Choosing a topic, reading research articles, and writing a research paper
can seem daunting indeed when first starting out!

This guide will help you through each of the steps ahead.
Frist, an Overview of the basic steps in forming a Research Paper:

Summarize
After identifying your topic and finding scholarly articles, you will summarize what each article is saying. What it proves or helps to explain. Look at the introduction and conclusion of each article, summarizing the theories tested and the results found. You'll notice that you can construct more than one summary, depending on your point of view.

Evaluate
Evaluating an article is different from simply reacting to a reading.
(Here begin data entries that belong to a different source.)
Section SortedFacts.

Context {A : Type}.
Variable R : A -> A -> Prop.

Lemma StronglySorted_skipn (n : nat) (l : list A) :
  StronglySorted R l -> StronglySorted R (skipn n l).
Proof.
  revert l. induction n as [|n IH]; intros l H; [exact H|].
  destruct l as [|x l]; [exact H|]. simpl. apply IH.
  apply StronglySorted_inv in H. tauto.
Qed.

Lemma StronglySorted_snoc_flip (l : list A) (x : A) :
  StronglySorted (fun a b => R b a) l -> Forall (R x) l ->
  StronglySorted (fun a b => R b a) (l ++ [x]).
Proof.
  induction 1 as [|y l Hs IH Hy]; intros Hx; simpl.
  - constructor; constructor.
  - inversion Hx; subst. constructor; [apply IH; assumption|].
    apply Forall_app. split; [assumption|]. constructor; [assumption|constructor].
Qed.

Lemma StronglySorted_rev (l : list A) :
  StronglySorted R l -> StronglySorted (fun x y => R y x) (rev l).
Proof.
  induction 1 as [|x l Hs IH Hx]; simpl; [constructor|].
  apply StronglySorted_snoc_flip; [exact IH|].
  apply Forall_forall. intros y Hy. apply in_rev in Hy.
  rewrite Forall_forall in Hx. apply Hx. exact Hy.
Qed.

Lemma StronglySorted_sub (P : A -> Prop) (R' : A -> A -> Prop) (l : list A) :
  (forall x y, P x -> P y -> R x y -> R' x y) ->
  Forall P l -> StronglySorted R l -> StronglySorted R' l.
Proof.
  intros HR HP Hs. induction Hs as [|x l Hs IH Hx]; [constructor|].
  inversion HP as [|? ? Px Pl]; subst. constructor; [apply IH; exact Pl|].
  rewrite Forall_forall in *. intros y Hy. apply HR; auto.
Qed.

(** In a sorted list everything before position [n] is below
    everything from position [n] on. *)
Lemma StronglySorted_split (n : nat) (l : list A) :
  StronglySorted R l ->
  forall x y, In x (firstn n l) -> In y (skipn n l) -> R x y.
Proof.
  intros Hs. revert n. induction Hs as [|z l Hs IH Hz]; intros n x y Hx Hy.
  - rewrite firstn_nil in Hx. destruct Hx.
  - destruct n as [|n]; [destruct Hx|]. simpl in Hx, Hy. destruct Hx as [<-|Hx].
    + rewrite Forall_forall in Hz. apply Hz.
      rewrite <- (firstn_skipn n l). apply in_or_app. right. exact Hy.
    + apply (IH n); assumption.
Qed.

End SortedFacts.

Lemma StronglySorted_map {A B : Type} (f : A -> B) (R : B -> B -> Prop) (l : list A) :
  StronglySorted (fun x y => R (f x) (f y)) l -> StronglySorted R (map f l).
Proof.
  induction 1 as [|x l Hs IH Hx]; simpl; constructor; [exact IH|].
  apply Forall_map. exact Hx.
Qed.

(** * The sorted (key, position) pairs behind [argsort] *)

Lemma sorted_pairs_perm (flat : array1 float) :
  Permutation (np.enumerate flat) (sorted_pairs flat).
Proof. apply np.KeySort.Permuted_sort. Qed.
When you evaluate for an academic purpose, it is important to be able to clearly articulate and support, with evidence, your own personal response. What in the text is leading you to respond a certain way? What's not in the text that might be contributing to your response?

Analyze
Analyzing is the first step in constructing an informed argument; you analyze the evidence offered in each of the articles. Compare the conclusions from each article and then think about how these relate to each other or to the whole. When you analyze, you break the whole (the current evidence) into parts so that you might see the whole differently. In the process of analysis, you find things that you might say.

Sythesize
When you synthesize, you look for connections between ideas. The time to consider whether these different research observations might be related, or synthesized into a new observation. This intellectual exercise requires that you create some larger argument under which several observations and perspectives might stand.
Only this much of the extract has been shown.